AVELLANEDA-LANÚS RECORDÓ AL PAPA FRANCISCO
A UN AÑO DE SU PASCUA
En el marco del primer aniversario de la partida del Papa Francisco, este martes 21 de abril se celebró la Eucaristía en la Catedral de Avellaneda-Lanús, presidida por el presbítero Osvaldo De Piero, vicario general de la diócesis.
La celebración, convocada especialmente por la Vicaría de Solidaridad, reunió a una nutrida representación del Pueblo de Dios y contó con la participación del intendente de Avellaneda, Jorge Ferraresi, junto a la jefa de gabinete Magdalena Sierra, miembros del gabinete municipal y referentes de distintos ámbitos de la vida social.
Desde el inicio de la misa se hizo memoria de la celebración realizada en la Basílica de Luján, donde participó el obispo Marcelo (Maxi) Margni, en el marco de la asamblea plenaria del Episcopado.
En su homilía, el Padre De Piero propuso una lectura profunda del legado del Papa Francisco a la luz de la Palabra de Dios, invitando a reconocerse como parte de un rebaño muchas veces “desorientado, herido o perdido”, pero sostenido por la promesa del Señor que dice: “Yo mismo los guiaré, los sanaré y los llevaré a su propio suelo”, entendiendo este regreso no como un cambio geográfico sino como la recuperación de la dignidad original.
Al evocar la figura de Francisco, señaló que su pensamiento “no fue un sistema cerrado, sino una intuición en movimiento”, y destacó que su herencia se comprende mejor como un hilo vital que atraviesa sus principales enseñanzas: una espiritualidad encarnada, que se involucra con la historia y transforma la fe en vínculo. En ese marco, presentó sus grandes documentos —Evangelii Gaudium, Laudato Si’ y Fratelli Tutti— como un único camino en tres tiempos: la alegría del encuentro con Cristo que impulsa a salir; el cuidado responsable de la casa común ante una crisis que es a la vez ambiental y social; y la construcción de una fraternidad concreta, capaz de traducirse en estructuras justas y en una auténtica cultura del encuentro.

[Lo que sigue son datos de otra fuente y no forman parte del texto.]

Definition get_current_user_playlists (limit offset : Z) (env : Env) (st : Store)
  : result json * Store :=
  then_normalize
    (spotify_get json_loads "/me/playlists"
       (JObj [("limit", JNum limit); ("offset", JNum offset)]) env st)
    (playlists_normalize limit offset).

Definition create_playlist (user_id name description : string) (public : bool)
  (env : Env) (st : Store) : result json * Store :=
  spotify_post json_loads ("/users/" ++ user_id ++ "/playlists")
    (JObj [("name", JStr name); ("description", JStr description); ("public", JBool public)])
    env st.

End MoreTools.

(** ** Credential cache *)

(** The behaviour the spec asks of [getValidCredential] with a safety
    margin: serve the cache only while [now < expiresAt - margin]. *)
Definition margin_policy (json_loads : string -> option json) (margin : Z) : Prop :=
  forall st now resp now',
    (truthy (access_token st) = true /\ now < expires_at st - margin ->
     get_access_token json_loads st now resp now' = (Ok (access_token st), st)) /\
    (~ (truthy (access_token st) = true /\ now < expires_at st - margin) ->
     get_access_token json_loads st now resp now' = refresh json_loads st resp now').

“La mejor manera de recordarlo —afirmó— no es repetir sus frases, sino continuar su estilo: una fe que no teme mezclarse con la realidad, que escucha antes de hablar y que cree que la transformación empieza en lo pequeño, pero apunta a lo universal”.
Finalizada la celebración, el Padre Obispo Maxi Margni, que llegó a la Catedral tras participar de la celebración en Luján, compartió un testimonio personal sobre el Papa Francisco. Recordó con emoción el momento en que, siendo obispo auxiliar de Quilmes, recibió el llamado de la Nunciatura Apostólica comunicándole que el Santo Padre lo había elegido como obispo de Avellaneda-Lanús. Con tono sencillo y agradecido, expresó cómo esa convocatoria, vivida con sorpresa, fue también una respuesta generosa a la confianza directa de Francisco.
Al evocar su legado, destacó dos rasgos centrales: por un lado, la valentía evangélica que impulsa creatividad en medio de la oscuridad, en contraste con una violencia que nace de la cobardía; y por otro, la invitación a “beber del propio pozo”, es decir, a arraigarse en la propia historia, amar la tierra y la cultura, y sostener desde allí la vida y la fe. En ese sentido, propuso estas claves como horizonte pastoral para la diócesis: una Iglesia valiente y creativa, profundamente enraizada en la identidad y la riqueza humana de Avellaneda y Lanús.
Al finalizar la misa, distintos referentes ofrecieron breves testimonios sobre el impacto de Francisco en sus propias vidas y ámbitos de acción. Tomaron la palabra Mario Barrios, cofundador de la Cooperativa UST, en representación del mundo cooperativo; Mónica Litza, abogada y doctora en ciencias políticas, ex diputada nacional y ex senadora por la provincia de Buenos Aires, desde el ámbito político; Federico Cuomo, actual secretario de la Unión Industrial de Avellaneda, por el sector de las pequeñas y medianas empresas; y el padre Gabriel Favero, párroco de la Iglesia Catedral. Cada uno destacó, desde su experiencia, la huella concreta que dejó el Papa y el llamado a traducir su mensaje en compromisos reales.
La jornada concluyó frente a la imagen del Papa Francisco, que se encuentra en la entrada de la Catedral, donde los presentes renovaron su gratitud por su vida y su magisterio, y asumieron el desafío de continuar su camino en la Iglesia y en la sociedad.